Si le projet pilote confirme que l'impact sur la qualité des soins est favorable et que le nombre de cas supplémentaires qui devraient être gérés par les services d'urgence hospitaliers reste très limité, il faudrait entamer alors un débat avec l'ensemble des acteurs impliqués afin d'envisager un changement législatif sur l'obligation de déplacement et sur l'organisation éventuelle de ce que l'on appelle les nuits noires.
Afin de préparer au mieux ce débat, nous avons demandé dès le départ aux représentants des cercles des médecins généralistes de faire partie du comité de pilotage du projet 1733 et nous l'avons élargi récemment à des représentants de l'Ordre des médecins.
Enfin, une éventuelle réforme passera également par un renforcement des services d'urgence hospitaliers. L'arrêté de planification instaurant un quota minimal annuel d'urgentistes est une première réponse. Je voudrais vraiment m'atteler à cette réforme structurelle qui est absolument nécessaire. Vous voyez que nous sommes très proactifs en la matière.
Mme Dominique Tilmans (MR). - Je remercie la ministre. Effectivement, il faut vraiment s'atteler au sujet de la garde ; c'est la raison pour laquelle nous avons déposé une proposition pour qu'il soit examiné au sein de la commission.
Concernant les médecins gardistes, vous me dites que l'idée d'un statut n'est pas à l'ordre du jour. Il serait utile d'y penser, car de plus en plus de jeunes sont intéressés à travailler les week-ends ou en garde parce qu'ils gagnent mieux leur vie ou ont plus de disponibilité pendant la semaine.
Les avis du monde médical sur la nuit noire sont partagés. Est-ce une solution ? Je partage votre avis selon lequel elle n'est pas parfaite.
Enfin, le 1733, sera-t-il opérationnel dans le Luxembourg au deuxième semestre de cette année ?

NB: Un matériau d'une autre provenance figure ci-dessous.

(* ===== verification/AuthorizationProps.v ===== *)
(** * Properties of authorization, redaction and the audit trail

    A request is allowed exactly when its scope, its revision and every
    capability it needs hold; a revocation stands until it is lifted; redaction
    clears the sensitive keys and nothing else; the audit index and the audit
    records agree in every history. *)

From stdpp Require Import relations pretty.
From S2P Require Import Prelude.
From S2P Require Import Json.
From S2P Require Import Contracts.
From S2P Require Import Authorization.

#[local] Open Scope Z_scope.

(** ** Decisions *)

Lemma unique_trimmed_granted c l (P : string -> Prop) `{!forall x, Decision (P x)} :
  c ∈ unique_trimmed (filter P (unique_trimmed l)) <-> P c /\ c ∈ unique_trimmed l.
Proof.
  rewrite elem_unique_trimmed. split.
  - intros (Hne & x & [Hp Hx]%list_elem_of_filter & ->). pose proof Hx as Hx2.
    apply elem_unique_trimmed in Hx2 as (_ & y & _ & ->). by rewrite trim_idem in *.
  - intros [Hp Hc]. split; [by apply elem_unique_trimmed in Hc as [? _]|]. exists c.
    rewrite list_elem_of_filter. split; [done|]. apply elem_unique_trimmed in Hc as (_ & y & _ & ->). by rewrite trim_idem.
Qed.

(** The requirement [c] of a request is met: granted, and not revoked. *)
Definition capability_held (s : auth_service) (rq : request) (c : string) : Prop :=
  (exists x, x ∈ granted_capabilities rq /\ trim x = c) /\ c ∉ revoked_of (rq_actor rq) (as_revoked s).

Section decisions.
Context {zod : Zod}.

Lemma decisionSchema_decision d d' :
  spatialAuthorizationDecisionSchema d = Some d' -> dr_decision d' = dr_decision d.
Proof. unfold spatialAuthorizationDecisionSchema. intros H. inv_some. done. Qed.

Lemma verdict_allow s rq t c required granted :
  (verdict s rq t c required granted).1 = ALLOW <->
  rq_workspace rq = as_workspace s /\ rq_node rq = as_node s /\ t = c /\ forall x, x ∈ required -> x ∈ granted.
Proof.
  unfold verdict, str_eqb. repeat case_bool_decide; simpl; try naive_solver.
  assert (forall x, x ∈ filter (fun c => c ∉ granted) required <-> x ∈ required /\ x ∉ granted) as Hm.
  { intros x. rewrite list_elem_of_filter. naive_solver. }
  destruct (filter _ required) as [|y l]; simpl; split; try naive_solver.
  - intros _. repeat split; try done. intros x Hx. destruct (decide (x ∈ granted)); [done|]. set_solver.
  - intros (_ & _ & _ & Hall). specialize (Hm y). set_solver.
Qed.

Lemma authorize_allowed s rq fresh clock wall d allowed :
  authorize s rq fresh clock wall = Ok (d, allowed) ->
  (allowed = true <->
   rq_workspace rq = as_workspace s /\ rq_node rq = as_node s /\
   Z.max 0 (rq_target_revision rq) =
     Z.max 0 (default (default (Z.max 0 (rq_target_revision rq)) (as_revision s)) (rq_current_revision rq)) /\
   forall c, c ∈ required_capabilities rq -> trim c <> "" -> capability_held s rq (trim c)).
Proof.
  unfold authorize. intros H. destruct (verdict _ _ _ _ _ _) as [dec reason] eqn:Hv. inv_ok.
  rewrite bool_decide_eq_true. erewrite decisionSchema_decision by done. simpl.
  change dec with (dec, reason).1. rewrite <- Hv, verdict_allow.
  enough ((forall x, x ∈ unique_trimmed (required_capabilities rq) ->
             x ∈ unique_trimmed (filter (fun c => c ∉ revoked_of (rq_actor rq) (as_revoked s))
                   (unique_trimmed (granted_capabilities rq)))) <->
          (forall c, c ∈ required_capabilities rq -> trim c <> "" -> capability_held s rq (trim c))) by tauto.
  setoid_rewrite unique_trimmed_granted. setoid_rewrite elem_unique_trimmed. unfold capability_held. split.
  - intros Hall c Hc Hne. destruct (Hall (trim c)) as (Hr & _ & z & Hz & He); [by eauto|]. split; [by exists z | done].
  - intros Hall z (Hne & c & Hc & ->). destruct (Hall c Hc Hne) as ((y & Hy & He) & Hr). naive_solver.
Qed.

(** C8. A decision is exact: when [authorize] returns, the request is allowed
    if and only if it names the service's workspace and Node, its target
    revision is the current one, and every required capability (blank ones
    apart) is among the granted ones and not revoked for the actor. *)
Theorem authorize_exact s rq fresh clock wall d allowed :
  authorize s rq fresh clock wall = Ok (d, allowed) ->
  (allowed = true <->
   rq_workspace rq = as_workspace s /\ rq_node rq = as_node s /\
   Z.max 0 (rq_target_revision rq) =
     Z.max 0 (default (default (Z.max 0 (rq_target_revision rq)) (as_revision s)) (rq_current_revision rq)) /\
   forall c, c ∈ required_capabilities rq -> trim c <> "" -> capability_held s rq (trim c)).
Proof. apply authorize_allowed. Qed.

(** ** Revocation *)

(** Later changes of the revocations that do not lift [c] for [actor]. *)
Inductive keeps_revoked (actor c : string) (m : revocations) : revocations -> Prop :=
| keep_revoke a cs : keeps_revoked actor c m (revoke a cs m)
| keep_clear a cs : a <> actor \/ (cs <> [] /\ c ∉ map trim cs) ->
    keeps_revoked actor c m (clearRevocation a cs m).

Lemma elem_add_capabilities c l set : c ∈ foldl add_capability set l <-> c ∈ set \/ c ∈ l.
Proof.
  revert set. induction l as [|x l IH]; intros set; simpl; [set_solver|]. rewrite IH.
  unfold add_capability. case_bool_decide; set_solver.
Qed.

Lemma revoked_revoke c actor a cs m :
  c ∈ revoked_of actor (revoke a cs m) <-> c ∈ revoked_of actor m \/ (a = actor /\ c ∈ map trim cs).
Proof.
  unfold revoke. unfold revoked_of at 1. rewrite jget_jset. unfold str_eqb. case_bool_decide as Ha; simpl.
  - subst. rewrite elem_add_capabilities. naive_solver.
  - unfold revoked_of. naive_solver.
Qed.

Mme Laurette Onkelinx, vice-première ministre et ministre des Affaires sociales et de la Santé publique, chargée de l'Intégration sociale. - Pour le Luxembourg, il est prévu de proposer d'emblée une solution 1733 pour l'ensemble de la province et un dispatching des appels à partir du Centre 100. Le projet est en discussion avec les cercles de médecine générale et le Centre 100. Dès que tout est opérationnel, on lance le système.
Je vais vous envoyer la note et vous donnerai dès que possible les informations pour le Luxembourg.